Istri adalah amanah. Kehadirannya adalah anugerah dari Allah, yang seharusnya disyukuri, bukan diabaikan. Menghargai istri sama dengan bersyukur atas nikmat yang Allah titipkan. Sebaliknya, mengabaikan istri sama dengan mengingkari nikmat itu.

Allah berfirman dalam QS. Ar-Rum ayat 21:
"Dan di antara tanda-tanda (kebesaran)-Nya ialah Dia menciptakan untukmu istri-istri dari jenismu sendiri, supaya kamu cenderung dan merasa tenteram kepadanya, dan dijadikan-Nya di antaramu rasa kasih dan sayang. Sesungguhnya pada yang demikian itu benar-benar terdapat tanda-tanda bagi kaum yang berpikir."

Ayat ini menegaskan bahwa pernikahan bukan hanya soal hubungan biologis, melainkan juga tentang membangun kasih sayang dan penghargaan. Maka, menjaga dan menghargai istri adalah wujud syukur atas nikmat sakinah, mawaddah, dan rahmah yang Allah karuniakan.

Sebelum Melangkah Pergi

Kata “sebelum melangkah pergi” memiliki dua makna. Pertama, sebelum suami pergi untuk mencari nafkah atau kesibukan di luar rumah. Jangan biarkan istri merasa tidak berarti hanya karena suami sibuk dengan pekerjaan. Berangkatlah dengan doa, pulanglah dengan senyum, dan sisihkan waktu untuk berbicara dengannya.

Kedua, sebelum melangkah pergi selamanya dari kehidupan ini.
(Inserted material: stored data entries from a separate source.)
(** * xiaohongshu-mcp: account store, state polling, interact protocol, search

    A shallow embedding of the Go sources
      - accounts/paths.go            (account store)
      - xiaohongshu/wait.go          (state-sync primitive)
      - xiaohongshu like/favorite    (interact protocol)
      - xiaohongshu search           (search filters and search flow)
      - service.go                   (service layer: publish, like, favorite)
      - the MCP tool handlers        (arguments, like, favorite, search,
                                      publish, remark)
      - handlers_api.go              (HTTP account resolution and remark)
      - accounts without metadata    (the second version of the store)
    followed by the properties of the specification that were checked
    against it.

    Conventions.  A Go [string] is a Rocq [string], i.e. a sequence of
    bytes.  Go library functions that the sources call ([strings.TrimSpace],
    [regexp.MatchString], [utf8.DecodeRuneInString], [unicode.IsSpace],
    [os.MkdirAll], ...) are modelled by definitions of their documented
    behaviour, in the module that carries the name of their Go package.
    Fallible functions return a [Result]; code that talks to the browser
    runs in a small state-and-error monad over the interaction history. *)

From Stdlib Require Import ZArith Zbitwise Ascii String List Lia Bool Sorted
  Permutation.
From Equations Require Import Equations.
From stdpp Require Import base gmap strings list pretty.

Set Default Proof Using "Type".
Local Open Scope Z_scope.

(* ===================================================================== *)
(** * Part I: the embedding                                               *)
(* ===================================================================== *)

(** ** Errors and results *)

(** File-system failure causes that the sources distinguish or that the
    model can produce. *)
Inductive Errno : Type :=
| ENOENT    (* no such file or directory: [os.ErrNotExist] *)
| ENOTDIR   (* a path component is not a directory *)
| EISDIR    (* the path names a directory *)
| EGETWD.   (* the working directory cannot be determined *)

(** Go [error] values.  [ErrorString] is what [errors.New] and [fmt.Errorf]
    without [%w] build; [Wrapped] is [fmt.Errorf] with [%w] and
    [errors.Wrap]; [PathError] is the [*fs.PathError] of package [os]. *)
Inductive error : Type :=
| ErrorString (msg : string)
| Wrapped (msg : string) (cause : error)
| PathError (op : string) (path : list string) (errno : Errno)
| JSONSyntaxError
| ContextCanceled
| ContextDeadlineExceeded.

Inductive Result (A : Type) : Type :=
| Ok (a : A)
| Err (e : error).
Arguments Ok {A} a.
Arguments Err {A} e.

Definition isOk {A} (r : Result A) : bool :=
  match r with Ok _ => true | Err _ => false end.

(** ** Packages unicode/utf8, unicode and strings *)

Module utf8.

Definition byte_of (a : ascii) : Z := Z.of_N (N_of_ascii a).

Definition RuneError : Z := 0xFFFD.
Definition RuneSelf : Z := 0x80.

Definition locb : Z := 0x80.
Definition hicb : Z := 0xBF.
Definition maskx : Z := 0x3F.
Definition mask2 : Z := 0x1F.
Definition mask3 : Z := 0x0F.
Definition mask4 : Z := 0x07.

(** The [first] table: information about the first byte of an encoding.
    [0xF0] is ASCII, [0xF1] is invalid; otherwise the low three bits are
    the size and the high four bits index [acceptRanges]. *)
Definition first (b : Z) : Z :=
  if b <? 0x80 then 0xF0
  else if b <? 0xC2 then 0xF1
  else if b <? 0xE0 then 0x02
  else if b =? 0xE0 then 0x13
  else if b <? 0xED then 0x03
  else if b =? 0xED then 0x23
  else if b <? 0xF0 then 0x03
  else if b =? 0xF0 then 0x34
  else if b <? 0xF4 then 0x04
  else if b =? 0xF4 then 0x44
  else 0xF1.

(** [acceptRanges]: the range of valid values of the second byte. *)
Definition acceptRanges (i : Z) : Z * Z :=
  if i =? 0 then (locb, hicb)
  else if i =? 1 then (0xA0, hicb)
  else if i =? 2 then (locb, 0x9F)
  else if i =? 3 then (0x90, hicb)
  else if i =? 4 then (locb, 0x8F)
  else (0, 0).

(** [utf8.DecodeRuneInString]: the first rune of [s] and its width in
    bytes; [(RuneError, 0)] on the empty string and [(RuneError, 1)] on an
    invalid encoding.  Go's mask trick [rune(x) << 31 >> 31] selects
    [RuneError] exactly when bit 0 of [x] is set. *)
Definition DecodeRuneInString (s : string) : Z * nat :=
  match s with
  | EmptyString => (RuneError, 0%nat)
  | String a0 t0 =>
    let s0 := byte_of a0 in
    let x := first s0 in
    if 0xF0 <=? x then
      (if Z.testbit x 0 then RuneError else s0, 1%nat)
    else
      let sz := Z.land x 7 in
      let '(lo, hi) := acceptRanges (Z.shiftr x 4) in
      if Z.of_nat (String.length s) <? sz then (RuneError, 1%nat) else
      match t0 with
      | EmptyString => (RuneError, 1%nat)
      | String a1 t1 =>
        let s1 := byte_of a1 in
        if (s1 <? lo) || (hi <? s1) then (RuneError, 1%nat) else
        if sz <=? 2 then
          (Z.lor (Z.shiftl (Z.land s0 mask2) 6) (Z.land s1 maskx), 2%nat)
        else
        match t1 with
        | EmptyString => (RuneError, 1%nat)
        | String a2 t2 =>
          let s2 := byte_of a2 in
          if (s2 <? locb) || (hicb <? s2) then (RuneError, 1%nat) else
          if sz <=? 3 then
            (Z.lor (Z.lor (Z.shiftl (Z.land s0 mask3) 12)
                          (Z.shiftl (Z.land s1 maskx) 6))
                   (Z.land s2 maskx), 3%nat)
          else
          match t2 with
          | EmptyString => (RuneError, 1%nat)
          | String a3 _ =>
            let s3 := byte_of a3 in
            if (s3 <? locb) || (hicb <? s3) then (RuneError, 1%nat) else
            (Z.lor (Z.lor (Z.lor (Z.shiftl (Z.land s0 mask4) 18)
                                 (Z.shiftl (Z.land s1 maskx) 12))
                          (Z.shiftl (Z.land s2 maskx) 6))
                   (Z.land s3 maskx), 4%nat)
          end
        end
      end
  end.

(** [s[n:]] and [s[:n]]. *)
Fixpoint string_drop (n : nat) (s : string) : string :=
  match n, s with
  | O, _ => s
  | S k, EmptyString => EmptyString
  | S k, String _ t => string_drop k t
  end.

Fixpoint string_take (n : nat) (s : string) : string :=
  match n, s with
  | O, _ => EmptyString
  | S k, EmptyString => EmptyString
  | S k, String a t => String a (string_take k t)
  end.

Lemma string_drop_length_le (n : nat) (s : string) :
  (String.length (string_drop n s) <= String.length s)%nat.
Proof.
  revert s. induction n as [|n IH]; intros [|a t]; simpl; try lia.
  specialize (IH t). lia.
Qed.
Kematian adalah kepastian, dan kita tidak pernah tahu kapan ia datang. Jika hari ini adalah hari terakhir, sudahkah kita memperlakukan istri dengan baik? Atau justru kita meninggalkan luka yang tak sempat terobati?

Maka, sebelum melangkah pergi, pastikan bahwa istri merasa dihargai. Jangan biarkan penyesalan datang terlambat.

Praktik Sederhana untuk Menghargai Istri

  1. Berterima kasih atas hal-hal kecil – Meskipun itu hanya masakan sederhana atau sekadar menyapu rumah.
  2. Mendengarkan dengan sungguh-sungguh – Jangan sibuk dengan gawai ketika istri berbicara.
  3. Menjaga bahasa – Hindari kata-kata kasar atau merendahkan.
  4. Meluangkan waktu berkualitas – Bukan hanya hadir secara fisik, tetapi juga hadir dengan hati.
  5. Mendoakan istri – Doa adalah bentuk penghargaan yang paling tulus.


Maka Menghargai istri bukanlah perkara sulit, tetapi sering kali terlupakan. Banyak suami yang menyesal setelah kehilangan, padahal ia bisa menjaga sejak awal. Istri bukan hanya pasangan hidup, melainkan juga penopang, penjaga, dan penenang jiwa.

Sebelum melangkah pergi – entah untuk bekerja atau pergi selamanya – pastikan kita telah memperlakukan istri dengan penuh cinta dan penghargaan. Karena penghormatan kepada istri bukan hanya membahagiakan keluarga, tetapi juga menjadi bekal amal di hadapan Allah.